After meeting Palestinian Foreign Minister Ziad Abu Amr, Douste-Blazy said France wanted to see better relations with the national unity administration, but added that it was too soon for Europe to open the financial taps.

The French minister said amongst the pre-conditions for a normalisation of relations was the release of an Israeli soldier snatched by Palestinian gunmen in the Gaza Strip in June.

“The international community should be progressively engaged in a return of aid… but on condition the unity government meets previous engagements and makes additional gestures, notably the release of Corporal Gilad Shalit,” he said.

Shalit has French citizenship and was seized during a raid on army positions along the Gaza-Israeli border.
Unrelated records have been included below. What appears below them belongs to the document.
(** * PageLoadInstrumentation: a shallow embedding and its properties

    Source: [app/client/src/UITelemetry/PageLoadInstrumentation.ts].

    The class is an event-driven consumer of browser performance signals.
    Its methods are embedded as functions over an explicit state: the
    fields of the instance, and the part of the host (tracer client, timers,
    observers) that the methods talk to.  Calls to the tracer client are
    recorded, in order, in a log; a span handle is the number of the start
    call that returned it.

    Conventions.
    - JavaScript strings are modelled by [string] (8-bit characters); the
      identifiers and URLs the class handles are ASCII.
    - JavaScript numbers are kept abstract ([JsNumber]): the class only
      adds, subtracts, tests truthiness of and prints them, and nothing
      below depends on arithmetic laws.  [Z] is one instance.
    - A value the host supplies when a callback runs ([performance.now()],
      [performance.getEntriesByType("resource")], the visibility state) is
      an explicit argument of the embedded callback.
    - A call to the tracer client returns normally; what a tracer makes of
      the calls is a separate reading of the log. *)

From Stdlib Require Import ZArith String Ascii List Lia Bool.
From stdpp Require Import base gmap strings list pretty.
From Equations Require Import Equations.
Import ListNotations.

Set Implicit Arguments.
Set Warnings "-clear-no-such-hyp".
Local Open Scope string_scope.

(* ===================================================================== *)
(** ** JavaScript string operations used by the class *)
(* ===================================================================== *)

Module JsString.

(** [s.includes(sub)] *)
Fixpoint includes (s sub : string) : bool :=
  String.prefix sub s ||
  match s with
  | EmptyString => false
  | String _ rest => includes rest sub
  end.

(** [s.split(sep)] for a one-character separator. *)
Fixpoint split (s : string) (sep : ascii) : list string :=
  match s with
  | EmptyString => [EmptyString]
  | String c rest =>
      if Ascii.eqb c sep then EmptyString :: split rest sep
      else match split rest sep with
           | [] => [String c EmptyString]
           | piece :: pieces => String c piece :: pieces
           end
  end.

(** [pieces.join(sep)] *)
Definition join (pieces : list string) (sep : string) : string :=
  String.concat sep pieces.

Fixpoint map_chars (f : ascii -> ascii) (s : string) : string :=
  match s with
  | EmptyString => EmptyString
  | String c rest => String (f c) (map_chars f rest)
  end.

(** [s.replace(/c/g, d)]: every occurrence of the character [c] becomes [d]. *)
Definition replace_all (c d : ascii) (s : string) : string :=
  map_chars (fun x => if Ascii.eqb x c then d else x) s.

Definition is_lower (c : ascii) : bool :=
  (97 <=? N_of_ascii c)%N && (N_of_ascii c <=? 122)%N.

Definition upper_char (c : ascii) : ascii :=
  if is_lower c then ascii_of_N (N_of_ascii c - 32) else c.

(** [s.toUpperCase()] on ASCII text. *)
Definition toUpperCase (s : string) : string := map_chars upper_char s.

(** Truthiness of a string: only the empty string is falsy. *)
Definition truthy (s : string) : bool :=
  match s with EmptyString => false | String _ _ => true end.

(** [`${v}`] for a value that is a string or [null]. *)
Definition template_nullable (v : option string) : string :=
  match v with Some s => s | None => "null" end.

(** The mathematical reading of "s contains sub". *)
Definition contains (s sub : string) : Prop :=
  exists pre post, s = pre +:+ sub +:+ post.

End JsString.

(* ===================================================================== *)
(** ** The DOM, as far as [getElementName] reads it *)
(* ===================================================================== *)

(** An [Element] object is a node of the object graph: [parentElement] is a
    reference to another node or [null].  A document resolves references;
    nothing keeps the parent references of a document from forming a
    cycle. *)
Abbreviation NodeRef := nat (only parsing).
(** * Rendevo SDK: the HTTP request layer

    A shallow embedding of [core/base-client.ts] (class [BaseClient] and
    [RendevoAPIError]), of [api/auth.api.ts], [api/users.api.ts] and
    [client.ts] (classes [AuthAPI], [UsersAPI] and [RendevoClient]) and
    of the factories of the test helpers, with the properties stated
    about them.

    JavaScript values are an inductive type, header records are finite
    maps from strings to strings, and asynchronous methods are functions
    in a state-and-exception monad whose state holds the client object,
    the outcomes the network will produce and the trace of the effects
    performed so far ([fetch], timers, body parsing, back-off delays). *)

From Stdlib Require Import ZArith String Ascii List Bool Lia.
From stdpp Require Import base strings gmap pretty.

Set Warnings "-register-all".

Local Open Scope string_scope.
Local Open Scope list_scope.
Local Open Scope Z_scope.

(** * The model *)

(** ** JavaScript values *)

Module JS.

(** Numbers: [NaN] and the Numbers of integral value.  [Int z] is the
    Number nearest to the integer [z] (the Number of a literal written
    [z]): [z] itself up to 2^53 and wherever [z] is a Number, an infinity
    from 2^1024 on.  Numbers with a fractional part are not represented.
    The code inspects numbers for truthiness (zero and [NaN] are falsy)
    and with [>= 500], and prints them. *)
Inductive number :=
| NaN
| Int (z : Z).
(** * Badge derivation and student badge lookup

    A shallow embedding of the two handlers of
    [src/components/BadgesDashboard/BadgesDashboard.tsx]:

    - [loadBadges] (component [BadgesDashboard]), which derives one badge
      per skill of a course from the skill matrix and the student analytics;
    - [handleSearch] (component [StudentBadgesTest]), which looks up the
      badges a student has earned.

    Both are [async] functions that read the backend, write React state
    through setters and talk to the console and the toast library.  They are
    modelled in a small state-and-exception monad over a world made of the
    component state, the trace of observable events and the number of
    pseudo-random timestamps drawn so far. *)

From Stdlib Require Import QArith Ascii String.
From stdpp Require Import base list strings gmap pretty.
Definition SetVisibility (v : bool) (a : vtkActor) : vtkActor :=
  {| ActorInput := ActorInput a; Visibility := v;
     Representation := Representation a; Color := Color a;
     Opacity := Opacity a; Ambient := Ambient a; Specular := Specular a;
     SpecularPower := SpecularPower a;
     is_segmentation_3d := is_segmentation_3d a;
     label_value := label_value a |}.

Definition SetRepresentation (r : representation) (a : vtkActor) : vtkActor :=
  {| ActorInput := ActorInput a; Visibility := Visibility a;
     Representation := r; Color := Color a;
     Opacity := Opacity a; Ambient := Ambient a; Specular := Specular a;
     SpecularPower := SpecularPower a;
     is_segmentation_3d := is_segmentation_3d a;
     label_value := label_value a |}.

Definition SetOpacity (o : R) (a : vtkActor) : vtkActor :=
  {| ActorInput := ActorInput a; Visibility := Visibility a;
     Representation := Representation a; Color := Color a;
     Opacity := o; Ambient := Ambient a; Specular := Specular a;
     SpecularPower := SpecularPower a;
     is_segmentation_3d := is_segmentation_3d a;
     label_value := label_value a |}.

#[local] Instance R_eq_dec : EqDecision R := Req_dec_T.
#[local] Instance Bounds_eq_dec : EqDecision Bounds.
Proof. solve_decision. Defined.
#[local] Instance vtkPolyData_eq_dec : EqDecision vtkPolyData.
Proof. solve_decision. Defined.
#[local] Instance representation_eq_dec : EqDecision representation.
Proof. solve_decision. Defined.
#[local] Instance vtkActor_eq_dec : EqDecision vtkActor.
Proof. solve_decision. Defined.

(** [renderer.RemoveActor(actor)]: the first occurrence leaves the scene.
    Actors are compared by value here, by identity in VTK. *)
Fixpoint remove_first (actor : vtkActor) (l : list vtkActor) : list vtkActor :=
  match l with
  | [] => []
  | a :: rest => if decide (a = actor) then rest else a :: remove_first actor rest
  end.

Definition RemoveActor (actor : vtkActor) (r : vtkRenderer) : vtkRenderer :=
  {| GetActors := remove_first actor (GetActors r);
     clipping_range_resets := clipping_range_resets r |}.

Record SliderToggleCallback : Type := mkSliderToggleCallback {
  sliders : gmap string vtkSliderWidget;
  label_actors : gmap string (option vtkImageActor);
  mesh_actors_dict : gmap string vtkActor;
  tg_label_reader : option vtkNrrdReader;
  tg_renderer : option vtkRenderer;
  tg_lut : option vtkLookupTable;
  iren : bool;
  mode_state : Z;
  tg_segmentation_actors : list vtkActor;
  segmentation_sliders : gmap Z vtkSliderWidget
}.

(** [str.lower()] on ASCII key names. *)
Definition ascii_lower (c : ascii) : ascii :=
  let n := nat_of_ascii c in
  if (65 <=? n)%nat && (n <=? 90)%nat then ascii_of_nat (n + 32) else c.

Fixpoint lower (s : string) : string :=
  match s with
  | EmptyString => EmptyString
  | String c rest => String (ascii_lower c) (lower rest)
  end.

Section Toggle.
Context {filters : SurfaceFilters}.

(** The body of the [for idx, actor in enumerate(...)] loop of
    [create_segmentation_sliders], from index [idx] on. *)
Fixpoint add_segmentation_sliders (idx : Z) (actors : list vtkActor)
    (acc : gmap Z vtkSliderWidget) : result (gmap Z vtkSliderWidget) :=
  match actors with
  | [] => Ok acc
  | actor :: rest =>
      match label_value actor with
      | None => Raise AttributeError
      | Some label_value =>
          let col := (idx `mod` 2)%Z in
          let row := (idx `div` 2)%Z in
          let y := top_y - IZR row * step_y in
          let '(x0, x1) :=
            if (col =? 0)%Z then (right_x0_col1, right_x1_col1)
            else (right_x0_col2, right_x1_col2) in
          let slider_widget :=
            {| Enabled := true; SliderValue := 9 / 10;
               title := "Seg " +:+ pretty label_value;
               p1 := (x0, y); p2 := (x1, y); title_color := Color actor |} in
          add_segmentation_sliders (idx + 1) rest
                                   (<[label_value := slider_widget]> acc)
      end
  end.

Definition create_segmentation_sliders (self : SliderToggleCallback)
  : result (gmap Z vtkSliderWidget) :=
  match tg_segmentation_actors self with
  | [] => Ok (segmentation_sliders self)
  | actors =>
      if iren self
      then add_segmentation_sliders 0 actors (segmentation_sliders self)
      else Ok (segmentation_sliders self)
  end.

(** [remove_segmentation_sliders]: every slider is switched off, then the
    dictionary is cleared. *)
Definition remove_segmentation_sliders (self : SliderToggleCallback)
  : gmap Z vtkSliderWidget := ∅.

(** [for actor in self.segmentation_actors: self.renderer.RemoveActor(actor)] *)
Definition remove_segmentation_actors (actors : list vtkActor)
    (renderer : option vtkRenderer) : result (option vtkRenderer) :=
  match actors, renderer with
  | [], _ => Ok renderer
  | _ :: _, None => Raise AttributeError
  | _ :: _, Some r => Ok (Some (foldl (fun r a => RemoveActor a r) r actors))
  end.

Definition show_label_actors (m : gmap string (option vtkImageActor))
  : gmap string (option vtkImageActor) :=
  (fun actor : option vtkImageActor => SetImageVisibility true <$> actor) <$> m.
(** ** More vocabulary: lookups, counts and the shape of turns *)

(** The own property [o[k]] of an object; [None] when there is none. *)
Fixpoint obj_get (V : Type) (o : JsObject V) (k : jsstring) : option V :=
  match o with
  | [] => None
  | (k', v) :: r => if jseq k' k then Some v else obj_get r k
  end.

(** The state of a field that a change event reports. *)
Definition field_data (e : FormChangeEvent) : FieldData :=
  {| value := ev_value e; isValid := ev_isValid e |}.

(** What the last of [changes] that names [id] reports for it. *)
Fixpoint last_change (id : jsstring) (changes : list FormChangeEvent)
    : option FieldData :=
  match changes with
  | [] => None
  | e :: r =>
      match last_change id r with
      | Some d => Some d
      | None => if jseq (ev_id e) id then Some (field_data e) else None
      end
  end.

Definition is_user (m : ChatMessage) : bool :=
  match role m with user => true | model => false end.

(** The number of user turns among [l]. *)
Definition user_turns (l : list ChatMessage) : nat :=
  List.length (filter is_user l).

Definition is_generate (e : Effect) : bool :=
  match e with genAiService_generateResponse _ _ => true | _ => false end.

(** The number of calls of [generateResponse] among [effects]. *)
Definition generate_calls (effects : list Effect) : nat :=
  List.length (filter is_generate effects).

(** What a turn holds, by role: a user turn a display text that is not
    empty and a prompt that is not blank, and no tree; a model turn a
    tree and no text. *)
Definition turn_shape (m : ChatMessage) : Prop :=
  match role m with
  | user =>
      exists d p,
        content m = Some d /\ promptContent m = Some p
        /\ truthy d = true /\ forallb isWhiteSpace p = false
        /\ ui m = None
  | model =>
      exists tree,
        ui m = Some tree /\ content m = None /\ promptContent m = None
  end.

(** The prompt and the display text of an action dispatched with no
    form data: the three demo buttons have theirs, any other id the
    generic pair. *)
Definition fallback (actionId : jsstring) : jsstring * jsstring :=
  if jseq actionId (lit "demo_product") then
    (lit "Generate a stylish product card for high-end headphones with an image, price, and buy button.",
     lit "Show me a product demo")
  else if jseq actionId (lit "demo_list") then
    (lit "Create a checklist of 5 things to do for a healthy morning routine.",
     lit "Show me a list demo")
  else if jseq actionId (lit "demo_servicenow") then
    (demo_servicenow_prompt,
     lit "Create a Standard ServiceNow Change Request")
  else
    (lit "User triggered action: " ++ actionId ++ lit ".",
     lit "Triggered Action: " ++ actionId).

(** The component with the settings filled in as [configured]. *)
Definition configured_form : AppComponent :=
  set_configForm {| form_value := configured; touched := false |}
                 (constructor 0).

(** The session after [events], from a component constructed at time
    0; the session as constructed when some event could not happen. *)
Definition world_after (events : list Event) : World :=
  match run (boot 0) events with
  | Some (w, _) => w
  | None => boot 0
  end.

(** The settings are filled in and the connection is requested. *)
Definition connect_requested : list Event :=
  [EditConfig configured; ConnectAgent].

(** The connection then succeeds. *)
Definition connect_succeeded : list Event :=
  [EditConfig configured; ConnectAgent; ConnectFulfilled 0 1].

(** The prompts given to [generateResponse] by [effects], in order. *)
Fixpoint prompts_sent (effects : list Effect) : list jsstring :=
  match effects with
  | [] => []
  | genAiService_generateResponse p _ :: r => p :: prompts_sent r
  | _ :: r => prompts_sent r
  end.

(** The [promptContent] of the user turns among [l], in order. *)
Definition user_prompts (l : list ChatMessage) : list (option jsstring) :=
  map promptContent (filter is_user l).

Definition is_user_entry (h : HistoryEntry) : bool :=
  match entry_role h with user => true | model => false end.

(** The texts of the parts of the user entries of a history, in order. *)
Definition user_texts (h : list HistoryEntry)
    : list (list (option jsstring)) :=
  map (fun e => map text (parts e)) (filter is_user_entry h).

(** An entry put into a list sorted by index after the entries whose
    index is not larger. *)
Fixpoint insert_after_index (V : Type) (n : N) (kv : jsstring * V)
    (l : list (N * (jsstring * V))) : list (N * (jsstring * V)) :=
  match l with
  | [] => [(n, kv)]
  | (m, kv') :: r =>
      if n <? m then (n, kv) :: l else (m, kv') :: insert_after_index n kv r
  end.

(** An entry with its value replaced by [v] when its key is [k]. *)
Definition with_value (V : Type) (k : jsstring) (v : V)
    (kv : jsstring * V) : jsstring * V :=
  if jseq (fst kv) k then (fst kv, v) else kv.

(** * Properties *)

(** ** Strings *)

Lemma jseq_true (a b : jsstring) : jseq a b = true <-> a = b.
Proof.
  unfold jseq. destruct (list_eq_dec N.eq_dec a b); split; congruence.
Qed.

Lemma jseq_false (a b : jsstring) : jseq a b = false <-> a <> b.
Proof.
  unfold jseq. destruct (list_eq_dec N.eq_dec a b); split; congruence.
Qed.

Lemma jseq_refl (a : jsstring) : jseq a a = true.
Proof. now apply jseq_true. Qed.

Lemma truthy_rev (s : jsstring) : truthy (rev s) = truthy s.
Proof.
  destruct s as [|c r]; [reflexivity|]. simpl.
  destruct (rev r ++ [c]) eqn:E; [|reflexivity].
  now destruct (rev r).
Qed.

Lemma trimStart_all_white (s : jsstring) :
  truthy (trimStart s) = negb (forallb isWhiteSpace s).
Proof.
  induction s as [|c r IH]; [reflexivity|]. simpl.
  destruct (isWhiteSpace c); [exact IH | reflexivity].
Qed.

Lemma trimStart_keeps_black (s : jsstring) :
  forallb isWhiteSpace s = false ->
  forallb isWhiteSpace (trimStart s) = false.
Proof.
  induction s as [|c r IH]; simpl; [discriminate|].
  destruct (isWhiteSpace c) eqn:E; simpl; [exact IH | now rewrite E].
Qed.

Lemma forallb_rev (A : Type) (p : A -> bool) (l : list A) :
  forallb p (rev l) = forallb p l.
Proof.
  induction l as [|x r IH]; [reflexivity|]. simpl.
  rewrite forallb_app, IH. simpl. rewrite andb_true_r. apply andb_comm.
Qed.

(** [s.trim()] is the empty string exactly when [s] is made of white
    space only. *)
Lemma truthy_trim (s : jsstring) :
  truthy (trim s) = negb (forallb isWhiteSpace s).
Proof.
  unfold trim, trimEnd. rewrite truthy_rev, trimStart_all_white, forallb_rev.
  destruct (forallb isWhiteSpace s) eqn:E.
  - pose proof (trimStart_all_white s) as H. rewrite E in H.
    destruct (trimStart s); [reflexivity | discriminate].
  - now rewrite trimStart_keeps_black.
Qed.

(** ** Own keys of an object *)

Section OwnKeysFacts.
Variable V : Type.
Implicit Types (o s : JsObject V) (l : list (N * (jsstring * V))).

Lemma insert_by_index_perm n kv l :
  Permutation (map snd (insert_by_index n kv l)) (kv :: map snd l).
Proof.
  induction l as [|[m kv'] r IH]; simpl; [reflexivity|].
  destruct (n <=? m); simpl; [reflexivity|].
  rewrite IH. apply perm_swap.
Qed.

Lemma Object_entries_perm o : Permutation (Object_entries o) o.
Proof.
  unfold Object_entries, named.
  induction o as [|kv r IH]; simpl; [reflexivity|].
  unfold is_index. destruct (array_index (fst kv)); simpl.
  - rewrite insert_by_index_perm. simpl. now apply perm_skip.
  - symmetry. apply Permutation_cons_app. now symmetry.
Qed.

Lemma Object_entries_nil o : Object_entries o = [] -> o = [].
Proof.
  intros H. apply Permutation_nil. rewrite <- H.
  apply Object_entries_perm.
Qed.

Lemma Object_keys_NoDup o :
  NoDup (map fst o) -> NoDup (map fst (Object_entries o)).
Proof.
  intros H. eapply Permutation_NoDup; [|exact H].
  apply Permutation_map. symmetry. apply Object_entries_perm.
Qed.

Lemma insert_by_index_Forall (P : N * (jsstring * V) -> Prop) n kv l :
  P (n, kv) -> Forall P l -> Forall P (insert_by_index n kv l).
Proof.
  intros Hn Hl. induction Hl as [|[m kv'] r Hm Hr IH]; simpl.
  - now constructor.
  - destruct (n <=? m); repeat constructor; assumption.
Qed.

Lemma insert_by_index_sorted n kv l :
  StronglySorted le_index l ->
  StronglySorted le_index (insert_by_index n kv l).
Proof.
  induction 1 as [|[m kv'] r Hr IH Hm]; simpl.
  - repeat constructor.
  - destruct (n <=? m) eqn:E.
    + apply N.leb_le in E. constructor; [now constructor|].
      constructor; [exact E|].
      eapply Forall_impl; [|exact Hm].
      intros y Hy. unfold le_index in *. simpl in *. lia.
    + apply N.leb_gt in E. constructor; [exact IH|].
      apply insert_by_index_Forall; [|exact Hm].
      unfold le_index. simpl. lia.
Qed.

Lemma indexed_sorted o : StronglySorted le_index (indexed o).
Proof.
  induction o as [|kv r IH]; simpl; [constructor|].
  destruct (array_index (fst kv)); [|exact IH].
  now apply insert_by_index_sorted.
Qed.

Lemma indexed_tagged o : Forall tagged (indexed o).
Proof.
  induction o as [|kv r IH]; simpl; [constructor|].
  destruct (array_index (fst kv)) eqn:E; [|exact IH].
  apply insert_by_index_Forall; [exact E | exact IH].
Qed.

Lemma named_unindexed o : Forall unindexed (named o).
Proof.
  unfold named. apply Forall_forall. intros kv H.
  apply filter_In in H. destruct H as [_ H].
  unfold unindexed. now destruct (is_index (fst kv)).
Qed.

Lemma own_key_order_entries o : own_key_order (Object_entries o).
Proof.
  exists (indexed o), (named o).
  repeat split;
    auto using indexed_sorted, indexed_tagged, named_unindexed.
Qed.

Lemma indexed_unindexed s : Forall unindexed s -> indexed s = [].
Proof.
  induction 1 as [|kv r Hkv Hr IH]; simpl; [reflexivity|].
  unfold unindexed, is_index in Hkv.
  destruct (array_index (fst kv)); [discriminate | exact IH].
Qed.

Lemma named_of_unindexed s : Forall unindexed s -> named s = s.
Proof.
  unfold named. induction 1 as [|kv r Hkv Hr IH]; simpl; [reflexivity|].
  unfold unindexed in Hkv. rewrite Hkv. simpl. now rewrite IH.
Qed.

Lemma indexed_of_sorted l s :
  StronglySorted le_index l -> Forall tagged l -> Forall unindexed s ->
  indexed (map snd l ++ s) = l.
Proof.
  intros Hl Ht Hs. induction Hl as [|[n kv] r Hr IH Hn]; simpl.
  - now apply indexed_unindexed.
  - inversion Ht as [|? ? Hx Hr']; subst.
    unfold tagged in Hx. simpl in Hx. rewrite Hx, (IH Hr').
    destruct r as [|[m kv'] r']; simpl; [reflexivity|].
    inversion Hn as [|? ? Hm _]; subst. unfold le_index in Hm. simpl in Hm.
    apply N.leb_le in Hm. now rewrite Hm.
Qed.
Lemma transport_failure_is_only_logged_witness :
  reaches_request env (request 10) (fetcher 25 [])
    (VStr "http://a/vast.xml") (VNum 120000) 10 25
  ∧ last (trace (run skipping env (request 10) (fetcher 25 []) [] 1000).2)
    = Some (Logged NetworkTimeoutError)
  ∧ reaches_request env_null (request 10) (fetcher 20 [])
      (VStr "http://a/vast.xml") (VNum 120000) 10 20
  ∧ last (trace (run skipping env_null (request 10) (fetcher 20 []) [] 1000).2)
    = Some (Logged TypeError).
Proof.
  assert (H : reaches_request env (request 10) (fetcher 25 [])
                (VStr "http://a/vast.xml") (VNum 120000) 10 25) by solve_request.
  assert (H' : reaches_request env_null (request 10) (fetcher 20 [])
                 (VStr "http://a/vast.xml") (VNum 120000) 10 20) by solve_request.
  split; [exact H|]. split.
  - rewrite (proj1 (transport_failure_is_only_logged skipping env (request 10)
                      (fetcher 25 []) [] 1000 _ _ _ _ H) _ eq_refl).
    reflexivity.
  - split; [exact H'|].
    rewrite (proj1 (proj2 (transport_failure_is_only_logged skipping env_null (request 10)
                             (fetcher 20 []) [] 1000 _ _ _ _ H')) _ _ eq_refl eq_refl).
    reflexivity.
Defined.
In an interview with iTele, Abu Amr said he hoped Shalit would soon be freed, but added that the Israelis needed to agree to a prisoner swap. “This is very important,” he said.

Abu Amr earlier told reporters the Palestinian government, which includes members of the Islamist Hamas movement, had met its international commitments and now needed encouragement.

“There is no further justification for the embargo imposed on the Palestinian authorities,” he said at a joint news conference on his first official visit to the West.

The Middle East Quartet, comprising the United States, the European Union, Russia and the United Nations, suspended direct aid last year when Hamas won elections and took power alone.

The quartet said the ban would remain until the government renounced violence, recognised Israel and accepted past peace accords.

Abu Amr said that while Hamas still did not recognise Israel, the government as a whole did.

The European Union has welcomed the decision by Palestinian factions to form a coalition and EU foreign ministers have agreed to engage with non-Hamas members of the new government.

But at a meeting in Germany at the weekend they warned against expecting an overnight resumption of direct assistance.

The United States has also started talking to non-Hamas ministers, while ruling out an end to the embargo, but Abu Amr said this position did not make sense.

“It’s not possible for the international community and Europe to welcome the creation of a national unity government and then decide which ministers it intends to work with,” said Abu Amr, who is independent of Hamas.

In an interview published in Le Monde newspaper on Monday, Abu Amr said Hamas had shifted its position considerably in recent months and now accepted the idea of crystallising a Palestinian state within the old 1967 borders.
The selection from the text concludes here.